** Opening Recorded data block **

(* ===== verification/Paths.v ===== *)
(** * Paths: [std::path] on Unix

    A [Path] is what its [components] iterator gives, which is also what equality and
    [starts_with] of paths look at: repeated slashes and inner dots do not matter.  A
    canonical path is the list of its names ([abs]). *)

From S2P Require Import Prelude.
From S2P Require Import Text.

Definition slash : Ascii.ascii := Ascii.ascii_of_nat 47.
Inductive component := RootDir | CurDir | ParentDir | Normal (name : string).
#[export] Instance component_eq_dec : EqDecision component.
Proof. solve_decision. Defined.
Definition path := list component.

(** The text between slashes; [cur] is the segment being read. *)
Fixpoint segments_from (cur s : string) : list string :=
  match s with
  | EmptyString => [cur]
  | String a s' => if Ascii.eqb a slash then cur :: segments_from EmptyString s' else segments_from (cur +:+ String a EmptyString) s'
  end.
Definition segments (s : string) : list string := segments_from EmptyString s.
Definition segment (s : string) : option component :=
  if String.eqb s EmptyString || String.eqb s "." then None
  else if String.eqb s ".." then Some ParentDir else Some (Normal s).
(** [Path::new(s).components()]. *)
Definition components (s : string) : path :=
  match s with
  | EmptyString => []
  | String a s' =>
      if Ascii.eqb a slash then RootDir :: omap segment (segments s')
      else match segments s with
           | x :: rest => if String.eqb x "." then CurDir :: omap segment rest else omap segment (x :: rest)
           | [] => []
           end
  end.

Definition is_absolute (p : path) : bool := match p with RootDir :: _ => true | _ => false end.
Definition is_prefix {A} `{EqDecision A} (r p : list A) : bool := bool_decide (r `prefix_of` p).
Definition path_starts_with (p base : path) : bool := is_prefix base p.
Fixpoint strip {A} `{EqDecision A} (base p : list A) : option (list A) :=
  match base, p with
  | [], _ => Some p
  | b :: base, x :: p => if decide (b = x) then strip base p else None
  | _, [] => None
  end.
(** [Path::strip_prefix]. *)
Definition strip_path (p base : path) : option path := strip base p.
(** [Path::parent] and [Path::file_name]. *)
Definition path_parent (p : path) : option path :=
  match last p with None | Some RootDir => None | Some _ => Some (removelast p) end.
Definition file_name (p : path) : option string := match last p with Some (Normal n) => Some n | _ => None end.
(** [Path::join]: an absolute path replaces. *)
Definition join (p q : path) : path :=
  if is_absolute q then q else match p with [] => q | _ => p ++ List.filter (λ c, negb (bool_decide (c = CurDir))) q end.

Definition abs (l : list string) : path := RootDir :: map Normal l.
Definition render_component (c : component) : string :=
  match c with RootDir => EmptyString | CurDir => "." | ParentDir => ".." | Normal n => n end.
Definition render (p : path) : string :=
  match p with [RootDir] => "/" | _ => str_join "/" (map render_component p) end.

Lemma strip_Some {A} `{EqDecision A} (base p l : list A) : strip base p = Some l ↔ p = base ++ l.
Proof.
  revert p. induction base as [|b base IH]; intros p; simpl; [naive_solver|].
  destruct p as [|x p]; [naive_solver|]. case_decide as Hb; [|naive_solver]. subst x. rewrite IH. naive_solver.
Qed.
Lemma join_abs l n : join (abs l) [Normal n] = abs (l ++ [n]).
Proof. unfold join, abs. simpl. by rewrite map_app. Qed.
Lemma parent_abs l n : path_parent (abs (l ++ [n])) = Some (abs l).
Proof.
  unfold path_parent, abs. rewrite map_app, (app_comm_cons (map Normal l) [Normal n]). cbn [map]. rewrite last_snoc.
  by rewrite removelast_last.
Qed.
Lemma parent_root : path_parent (abs []) = None.
Proof. done. Qed.
Lemma file_name_abs l n : file_name (abs (l ++ [n])) = Some n.
Proof. unfold file_name, abs. rewrite map_app, (app_comm_cons (map Normal l) (map Normal [n])). cbn [map]. by rewrite last_snoc. Qed.
Lemma starts_with_abs l r : path_starts_with (abs l) (abs r) = is_prefix r l.
Proof.
  unfold path_starts_with, is_prefix, abs. apply bool_decide_ext. split.
  - intros [k Hk]. injection Hk as Hk. revert l Hk. induction r as [|x r IH]; intros l Hk; [by exists l|].
    destruct l as [|y l]; [done|]. injection Hk as -> Hk. destruct (IH l Hk) as [k' ->]. by exists k'.
  - intros [k ->]. exists (map Normal k). by rewrite map_app.
Qed.
Lemma strip_abs l r : strip_path (abs (r ++ l)) (abs r) = Some (map Normal l).
Proof. apply strip_Some. unfold abs. by rewrite map_app. Qed.

Example components_normalise : components "/a//b/./c/" = abs ["a"; "b"; "c"] ∧ components "./x/../y" = [CurDir; Normal "x"; ParentDir; Normal "y"].
Proof. done. Qed.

** Closing Recorded data block **

**What the task asks:** Set down, from the entries above, exactly the lines from the one with "p = base ++ l." up to and including the one with "Lemma file_name_abs l", and no other lines.

**Answer box:**
Lemma strip_Some {A} `{EqDecision A} (base p l : list A) : strip base p = Some l ↔ p = base ++ l.
Proof.
  revert p. induction base as [|b base IH]; intros p; simpl; [naive_solver|].
  destruct p as [|x p]; [naive_solver|]. case_decide as Hb; [|naive_solver]. subst x. rewrite IH. naive_solver.
Qed.
Lemma join_abs l n : join (abs l) [Normal n] = abs (l ++ [n]).
Proof. unfold join, abs. simpl. by rewrite map_app. Qed.
Lemma parent_abs l n : path_parent (abs (l ++ [n])) = Some (abs l).
Proof.
  unfold path_parent, abs. rewrite map_app, (app_comm_cons (map Normal l) [Normal n]). cbn [map]. rewrite last_snoc.
  by rewrite removelast_last.
Qed.
Lemma parent_root : path_parent (abs []) = None.
Proof. done. Qed.
Lemma file_name_abs l n : file_name (abs (l ++ [n])) = Some n.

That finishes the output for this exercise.